Vascular organoids from pluripotent stem cells, that can be retrieved from patient blood by a process called reprogramming, are also a promising model system for several other blood vessel disorders. “Our model system allows us to generate the blood vessels from patients suffering from stroke, Alzheimer or vascular malformations, in our laboratories. This is totally changing the way we can study those vascular diseases and is very promising for the development of novel therapies for patients.” says Reiner Wimmer.
About Reiner Wimmer
Reiner Wimmer, originally from Altötting region in Southern Germany, completed his diploma studies in biotechnology at the Weihenstephan University of Applied Sciences in Freising in 2006. He received his doctorate in molecular biology from the University of Vienna in 2012 in the lab of Manuela Baccarini.
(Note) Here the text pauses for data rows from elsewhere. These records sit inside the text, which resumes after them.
(** ** Twiss parameters: the Courant-Snyder relation *)

(** X1: whenever [twiss_parameters] returns (alpha, beta, gamma), in either
    branch and with or without the dispersion correction, beta is not zero
    and beta * gamma - alpha^2 = 1. *)
Theorem twiss_parameters_courant_snyder
    (x px pz : loc) (py : option arg) (w : arg) (emitt : string)
    (disp_corrected : bool) (h h' : heap) (a_x b_x g_x : R) :
  twiss_parameters x px pz py w emitt disp_corrected h
  = (h', Ok (a_x, b_x, g_x)) ->
  b_x <> 0 /\ b_x * g_x - a_x ^ 2 = 1.
Proof.
  unfold twiss_parameters. intros H.
  destruct (String.eqb emitt "ph").
  - repeat inv_run H.
    apply M_bind_ok in H. destruct H as ([] & h1 & _ & H).
    repeat inv_run H. injection H as _ <- <- <-.
    match goal with
    | E : fdiv (1 + _ ^ 2) _ = Ok _ |- _ =>
        apply fdiv_ok in E; destruct E as [Hb ->]
    end.
    split; [assumption|]. field. assumption.
  - destruct (String.eqb emitt "tr"); [|discriminate].
    repeat inv_run H.
    apply M_bind_ok in H. destruct H as (xp' & h1 & _ & H).
    repeat inv_run H. injection H as _ <- <- <-.
    match goal with
    | E : fdiv (1 + _ ^ 2) _ = Ok _ |- _ =>
        apply fdiv_ok in E; destruct E as [Hb ->]
    end.
    split; [assumption|]. field. assumption.
Qed.

Lemma twiss_parameters_courant_snyder_witness :
  exists a_x b_x g_x,
    twiss_parameters 1%positive 2%positive 4%positive (Some (ARef 3%positive))
      (ARef 5%positive) "tr" false example_beam
    = (<[1%positive := [1; -1; -1; 1]]> example_beam, Ok (a_x, b_x, g_x)) /\
    b_x <> 0 /\ b_x * g_x - a_x ^ 2 = 1.
Proof.
  destruct example_beam_run as [[[a_x b_x] g_x] Hrun].
  exists a_x, b_x, g_x. split; [exact Hrun|].
  exact (twiss_parameters_courant_snyder _ _ _ _ _ _ _ _ _ _ _ _ Hrun).
Defined.

(** ** Twiss parameters: runs that fail *)

(** a computation that reads the heap only *)
Lemma read_only_bind {A B : Type} (m : M A) (f : A -> M B) (h : heap)
    (P : heap * res B -> Prop) :
  fst (m h) = h ->
  (forall e, snd (m h) = Err e -> P (h, Err e)) ->
  (forall a, snd (m h) = Ok a -> P (f a h)) ->
  P ((m ≫= f) h).
Proof.
  intros Hh He Hok. unfold mbind, M_bind.
  destruct (m h) as [h1 [a|e]]; cbn [fst snd] in *; subst h1.
  - apply Hok. reflexivity.
  - apply He. reflexivity.
Qed.

Lemma load_read_only (l : loc) (h : heap) : fst (load l h) = h.
Proof. reflexivity. Qed.

Lemma lift_read_only {A : Type} (r : res A) (h : heap) : fst (lift r h) = h.
Proof. reflexivity. Qed.

Lemma load_weight_read_only (w : arg) (h : heap) : fst (load_weight w h) = h.
Proof.
  destruct (load_weight w h) as [h1 r] eqn:E.
  apply load_weight_heap in E. exact E.
Qed.

Lemma load_opt_read_only (py : option arg) (h : heap) : fst (load_opt py h) = h.
Proof.
  destruct (load_opt py h) as [h1 r] eqn:E.
  apply load_opt_heap in E. exact E.
Qed.

Ltac read_only :=
  first [ apply load_read_only | apply lift_read_only
        | apply load_weight_read_only | apply load_opt_read_only ].

Ltac read_step :=
  apply read_only_bind;
  [ read_only
  | intros ? _; split; [reflexivity | intros ?; discriminate]
  | intros ? ? ].

Ltac single_value_fails :=
  match goal with
  | Hw : snd (load_weight (ANum _) _) = Ok _ |- _ =>
      cbn in Hw; injection Hw as <-
  end;
  match goal with
  | Ha : snd (lift (np_average _ (WNum _)) _) = Ok _ |- _ =>
      cbn in Ha; discriminate
  end.

(** X2: with a single value as the weight (the default [w=1] included),
    [twiss_parameters] never returns, whatever the branch and the
    dispersion flag, and the arrays of the caller are as before the call:
    the failure comes before the first in-place update. *)
Theorem twiss_parameters_single_value_weight
    (x px pz : loc) (py : option arg) (r : R) (emitt : string)
    (disp_corrected : bool) (h : heap) :
  fst (twiss_parameters x px pz py (ANum r) emitt disp_corrected h) = h /\
  forall abg,
    snd (twiss_parameters x px pz py (ANum r) emitt disp_corrected h) <> Ok abg.
Proof.
  unfold twiss_parameters.
  destruct (String.eqb emitt "ph").
  - do 8 read_step. single_value_fails.
  - destruct (String.eqb emitt "tr").
    + do 8 read_step. single_value_fails.
    + split; [reflexivity | intros ?; discriminate].
Qed.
Subsequently, Reiner Wimmer has been a postdoctoral fellow at the IMBA Institute of Molecular Biotechnology of the Austrian Academy of Sciences.
About the Elisabeth Lutz Prize
The Elisabeth Lutz Prize by the Austrian Academy of Sciences, worth 15,000 euros, is awarded to scientists (up to a maximum of eight years after their doctorate) for basic and applied research in the field of life sciences, in particular for new findings or innovative research approaches that could subsequently be helpful for the development of new therapeutic approaches.
IMBA - Institute of Molecular Biotechnology - is one of the leading biomedical research institutes in Europe focusing on cutting-edge stem cell technologies, functional genomics, and RNA biology. IMBA is located at the Vienna BioCenter, the vibrant cluster of universities, research institutes and biotech companies in Austria. IMBA is a subsidiary of the Austrian Academy of Sciences, the leading national sponsor of non-university academic research. The stem cell and organoid research at IMBA is being funded by the Austrian Federal Ministry of Science and the City of Vienna.